The hole 38 is provided so as to penetrate the circuit board 130. The hole 38 is formed larger than the through hole 36. The holes 38 are provided at positions corresponding to the respective conductive paths 34. In the first conductive path 34A, the hole 38 is provided at a position avoiding the main body 42 and the first terminal 44A of the heat generating component 40. In the second conductive path 34B and the third conductive path 34C, the holes 38 are provided at positions avoiding the second terminal 44B and the third terminal 44C of the heat generating component 40, respectively. However, the hole 38 may be provided at a position where it overlaps with the main body 42, the terminal 44, and the like of the heat generating component 40. The cross-sectional shape of the hole 38 along the axial direction may be a circular shape, an elliptical shape, a square shape, or the like.

The metal member 80 is attached to the circuit board 130. The metal member 80 is fixed to the circuit board 130. Further, here, the metal member 80 is electrically connected to the conductive path 34. As the material of the metal member 80, for example, copper, copper alloy, aluminum, aluminum alloy, iron, stainless steel or the like may be adopted. The metal member 80 includes an insertion portion 82 and a protrusion 84.

The insertion portion 82 is inserted into the hole 38. The insertion portion 82 is formed smaller than the hole 38. The cross-sectional shape of the insertion portion 82 along the insertion direction may be a circular shape, an elliptical shape, a square shape, or the like. The cross-sectional shape of the insertion portion 82 may be the same as the cross-sectional shape of the hole 38, or may be a different shape. Here, the cross-sectional shapes of the insertion portion 82 and the hole 38 are both circular. The insertion portion 82 is connected to and fixed to the conductive path 34 via a joining material 90 described later.

The protruding portion 84 is connected to one end of the insertion portion 82. The protruding portion 84 protrudes from the hole 38 toward the heat radiating member 50 side. The cross-sectional shape of the protruding portion 84 along the insertion direction may be a circular shape, an elliptical shape, a square shape, or the like.
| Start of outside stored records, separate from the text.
(* ===== verification/PidProps.v ===== *)
(** * Process identifiers: what holds

    The pool as a set of numbers; the search for a free identifier; the table of
    processes with their references, and the simulation between the two. *)

From S2P Require Import Prelude Chain RBTree RBHeap RBPure RBProps KTimerQ IdTree Pid.
From stdpp Require Import sorting.
Import Width.

Open Scope Z_scope.

Lemma Forall2_elem_of_l {A B} (P : A → B → Prop) l k x : Forall2 P l k → x ∈ l → ∃ y, y ∈ k ∧ P x y.
Proof.
  intros H [i Hi]%list_elem_of_lookup. destruct (Forall2_lookup_l _ _ _ _ _ H Hi) as (y & Hy & HP).
  exists y. split; [by eapply list_elem_of_lookup_2|done].
Qed.

Lemma Forall2_elem_of_r {A B} (P : A → B → Prop) l k y : Forall2 P l k → y ∈ k → ∃ x, x ∈ l ∧ P x y.
Proof.
  intros H [i Hi]%list_elem_of_lookup. destruct (Forall2_lookup_r _ _ _ _ _ H Hi) as (x & Hx & HP).
  exists x. split; [by eapply list_elem_of_lookup_2|done].
Qed.

(** ** Bits *)

Lemma land_bit x k : 0 <= k → negb (Z.land x (Z.shiftl 1 k) =? 0) = Z.testbit x k.
Proof.
  intros Hk. rewrite Z.shiftl_1_l. destruct (Z.testbit x k) eqn:E; [apply negb_true_iff|apply negb_false_iff].
  - apply Z.eqb_neq. intros H0. apply (f_equal (λ v, Z.testbit v k)) in H0.
    rewrite Z.land_spec, Z.pow2_bits_true, E, Z.bits_0 in H0 by done. done.
  - apply Z.eqb_eq, Z.bits_inj'. intros j Hj. rewrite Z.land_spec, Z.bits_0.
    destruct (decide (j = k)) as [->|Hne]; [by rewrite E|]. rewrite Z.pow2_bits_false by done. by rewrite andb_false_r.
Qed.

Section Pool.
Context (PROCESS_MAX : Z) (Hmax : 8 <= PROCESS_MAX < 2 ^ 31).

Notation PID_WORDS := (pool_words PROCESS_MAX).

(** An identifier is inside the pool. *)
Lemma inside (i : Z) set : length set = PID_WORDS → 0 <= i < PROCESS_MAX → pid_outside i set = false ∧ (Z.to_nat (i / 64) < length set)%nat.
Proof.
  intros Hl Hi. unfold pid_outside. rewrite u32_small by lia. unfold pool_words in Hl.
  assert (i / 8 < 8 * (PROCESS_MAX / 8)).
  { assert (1 <= PROCESS_MAX / 8) by (apply Z.div_le_lower_bound; lia).
    assert (i / 8 <= PROCESS_MAX / 8) by (apply Z.div_le_mono; lia). lia. }
  assert (i / 64 = i / 8 / 8) by (rewrite Z.div_div; [done|lia|lia]).
  assert (i / 8 / 8 < PROCESS_MAX / 8) by (apply Z.div_lt_upper_bound; lia).
  split; [apply Z.leb_gt; lia|]. assert (0 <= i / 64) by (apply Z.div_pos; lia). lia.
Qed.

Lemma isset_bit i set :
  length set = PID_WORDS → 0 <= i < PROCESS_MAX → PID_ISSET i set = Z.testbit (pid_word i set) (i mod 64).
Proof.
  intros Hl Hi. unfold PID_ISSET. destruct (inside i set Hl Hi) as [-> _]. apply land_bit, Z.mod_pos_bound. lia.
Qed.

Lemma set_length i set : length (PID_SET i set) = length set.
Proof. unfold PID_SET. destruct (pid_outside i set); [done|]. apply length_insert. Qed.

Lemma clr_length i set : length (PID_CLR i set) = length set.
Proof. unfold PID_CLR. destruct (pid_outside i set); [done|]. apply length_insert. Qed.

Lemma word_insert i j w (set : pid_set_t) :
  (Z.to_nat (i / 64) < length set)%nat → 0 <= i → 0 <= j →
  pid_word j (<[Z.to_nat (i / 64) := w]> set) = if decide (i / 64 = j / 64) then w else pid_word j set.
Proof.
  intros Hl Hi Hj. unfold pid_word. destruct (decide (i / 64 = j / 64)) as [<-|Hne].
  - by rewrite list_lookup_insert_eq.
  - rewrite list_lookup_insert_ne; [done|]. pose proof (Z.div_pos i 64). pose proof (Z.div_pos j 64). lia.
Qed.

Lemma same_bit i j : i / 64 = j / 64 → i mod 64 = j mod 64 → i = j.
Proof. intros H1 H2. rewrite (Z.div_mod i 64), (Z.div_mod j 64), H1, H2 by lia. done. Qed.

Lemma isset_set i j set :
  length set = PID_WORDS → 0 <= i < PROCESS_MAX → 0 <= j < PROCESS_MAX →
  PID_ISSET j (PID_SET i set) = bool_decide (j = i) || PID_ISSET j set.
Proof.
  intros Hl Hi Hj. rewrite !isset_bit by (rewrite ?set_length; done). destruct (inside i set Hl Hi) as [Ho Hlen].
  unfold PID_SET. rewrite Ho, word_insert by (done || lia).
  pose proof (Z.mod_pos_bound i 64). pose proof (Z.mod_pos_bound j 64).
  destruct (bool_decide_reflect (j = i)) as [->|Hne].
  - rewrite decide_True by done. rewrite Z.lor_spec, Z.shiftl_1_l, Z.pow2_bits_true by lia. by rewrite orb_true_r.
  - destruct (decide _) as [E|]; [|done]. rewrite Z.lor_spec, Z.shiftl_1_l, Z.pow2_bits_false.
    + unfold pid_word. by rewrite E, orb_false_r.
    + intros E2. by apply Hne, same_bit.
Qed.

Lemma isset_clr i j set :
  length set = PID_WORDS → 0 <= i < PROCESS_MAX → 0 <= j < PROCESS_MAX →
  PID_ISSET j (PID_CLR i set) = negb (bool_decide (j = i)) && PID_ISSET j set.
Proof.
  intros Hl Hi Hj. rewrite !isset_bit by (rewrite ?clr_length; done). destruct (inside i set Hl Hi) as [Ho Hlen].
  unfold PID_CLR. rewrite Ho, word_insert by (done || lia).
  pose proof (Z.mod_pos_bound i 64). pose proof (Z.mod_pos_bound j 64).
  destruct (bool_decide_reflect (j = i)) as [->|Hne].
  - rewrite decide_True by done. rewrite Z.land_spec, Z.lnot_spec, Z.shiftl_1_l, Z.pow2_bits_true by lia. by rewrite andb_false_r.
  - destruct (decide _) as [E|]; [|done]. assert (i mod 64 ≠ j mod 64) by (intros E2; by apply Hne, same_bit).
    rewrite Z.land_spec, Z.lnot_spec, Z.shiftl_1_l, Z.pow2_bits_false by lia.
    unfold pid_word. by rewrite E, andb_true_r.
Qed.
The cross-sectional shape of the protruding portion 84 may be the same as or different from the cross-sectional shape of the insertion portion 82. Here, the cross-sectional shapes of the insertion portion 82 and the protrusion 84 are both circular.
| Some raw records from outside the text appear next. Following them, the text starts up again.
(** One base, then the others. *)
Lemma expiry_cons c i types now s ls s1 s' ls' :
  KInv s ls → (i ∉ types) →
  Ran (c, i) s s1 (expired s ls now (c, i)) → (∀ t, t ∈ ls (c, i) → due t = now_at s now (c, i)) →
  Expiry c types now s1 (upd_list (c, i) (restarted (ex_of s1) (expired s ls now (c, i)) (pending s ls now (c, i))) ls) s' ls' →
  Expiry c (i :: types) now s ls s' ls'.
Proof.
  intros HI Hi HR Hdue. set (ls1 := upd_list _ _ _). intros HY. pose proof (rn_kept _ _ _ _ HR) as HK.
  assert (Hne : ∀ j, j ∈ types → (c, j) ≠ (c, i)) by (intros j Hj [= ->]; done).
  assert (Hsame : ∀ j, j ∈ types → expired s1 ls1 now (c, j) = expired s ls now (c, j) ∧ pending s1 ls1 now (c, j) = pending s ls now (c, j)).
  { intros j Hj. apply expired_same; [by apply now_kept|by apply upd_list_ne, Hne|]. intros t Ht. unfold ex_of.
    rewrite (rn_expires _ _ _ _ HR); [done|]. intros Hin%elem_expired. by apply (Hne j Hj), (ki_disjoint s ls _ _ t). }
  assert (Hlate : ∀ t, t ∈ ls (c, i) → k_expires s' !! t = k_expires s1 !! t).
  { intros t Ht. apply (ey_expires _ _ _ _ _ _ _ HY). intros j Hj. destruct (Hsame j Hj) as [-> _]. intros Hin%elem_expired.
    by apply (Hne j Hj), (ki_disjoint s ls _ _ t). }
  constructor.
  - eapply kept_trans; [done|apply HY].
  - rewrite (ey_ran _ _ _ _ _ _ _ HY), (rn_ran _ _ _ _ HR), <- app_assoc. simpl. do 3 f_equal.
    apply map_ext_in_list. intros j Hj. apply (Hsame j Hj).
  - intros t Ht. rewrite (ey_expires _ _ _ _ _ _ _ HY), (rn_expires _ _ _ _ HR); [done|apply Ht; set_solver|].
    intros j Hj. destruct (Hsame j Hj) as [-> _]. apply Ht. set_solver.
  - intros j [->|Hj]%elem_of_cons.
    + rewrite (ey_other _ _ _ _ _ _ _ HY) by (simpl; tauto). unfold ls1. rewrite upd_list_eq. apply restarted_ext.
      rewrite <- split_expired by done. intros t Ht. unfold ex_of. by rewrite Hlate.
    + rewrite (ey_queue _ _ _ _ _ _ _ HY j Hj). by destruct (Hsame j Hj) as [-> ->].
  - intros b Hb. rewrite (ey_other _ _ _ _ _ _ _ HY) by set_solver. apply upd_list_ne. intros ->. apply Hb. set_solver.
  - intros j t [->|Hj]%elem_of_cons Ht Ha.
    + pose proof (elem_expired _ _ _ _ _ Ht) as Hin. rewrite <- (Hdue t) by done. unfold ex_of. rewrite Hlate by done.
      by apply (rn_restart _ _ _ _ HR).
    + rewrite <- (now_kept s s1) by done. apply (ey_restart _ _ _ _ _ _ _ HY j t Hj); [|done]. by destruct (Hsame j Hj) as [-> _].
  - intros b Hb. apply (ey_running _ _ _ _ _ _ _ HY). rewrite (rn_running _ _ _ _ HR). by case_decide.
Qed.

Lemma expiry_skip c i types now s ls s' ls' :
  KInv s ls → (i ∉ types) → ls (c, i) = [] → Expiry c types now s ls s' ls' → Expiry c (i :: types) now s ls s' ls'.
Proof.
  intros HI Hi Hl HY. assert (He : expired s ls now (c, i) = []) by (unfold expired; by rewrite Hl).
  constructor.
  - apply HY.
  - rewrite (ey_ran _ _ _ _ _ _ _ HY). simpl. by rewrite He.
  - intros t Ht. apply (ey_expires _ _ _ _ _ _ _ HY). intros j Hj. apply Ht. set_solver.
  - intros j [->|Hj]%elem_of_cons; [|by apply (ey_queue _ _ _ _ _ _ _ HY)].
    rewrite (ey_other _ _ _ _ _ _ _ HY) by (simpl; tauto). unfold expired, pending. by rewrite Hl.
  - intros b Hb. apply (ey_other _ _ _ _ _ _ _ HY). set_solver.
  - intros j t [->|Hj]%elem_of_cons; [rewrite He; set_solver|]. by apply (ey_restart _ _ _ _ _ _ _ HY).
  - apply (ey_running _ _ _ _ _ _ _ HY).
Qed.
Here, the protruding portion 84 is formed wider than the insertion portion 82. In particular, here, the protrusion 84 is formed larger than the hole 38. As a result, the metal member 80 is prevented from coming off from the hole 38, and the metal member 80 is positioned with respect to the circuit board 130 in the insertion direction. More specifically, when the metal member 80 is about to be inserted too much into the hole 38, the protrusion 84 is caught on the peripheral edge of the opening of the hole 38, so that further insertion is suppressed. Further, the metal member 80 is positioned with respect to the circuit board 30 along the insertion direction by inserting the protruding portion 84 to a position where it is caught on the peripheral edge of the opening of the hole 38. The metal member 80 in which the protruding portion 84 is formed wider than the insertion portion 82 may be referred to as a rivet. However, it is not necessary that the protruding portion 84 is formed wider than the insertion portion 82. For example, the metal member may be formed in a columnar shape having the same cross section continuously.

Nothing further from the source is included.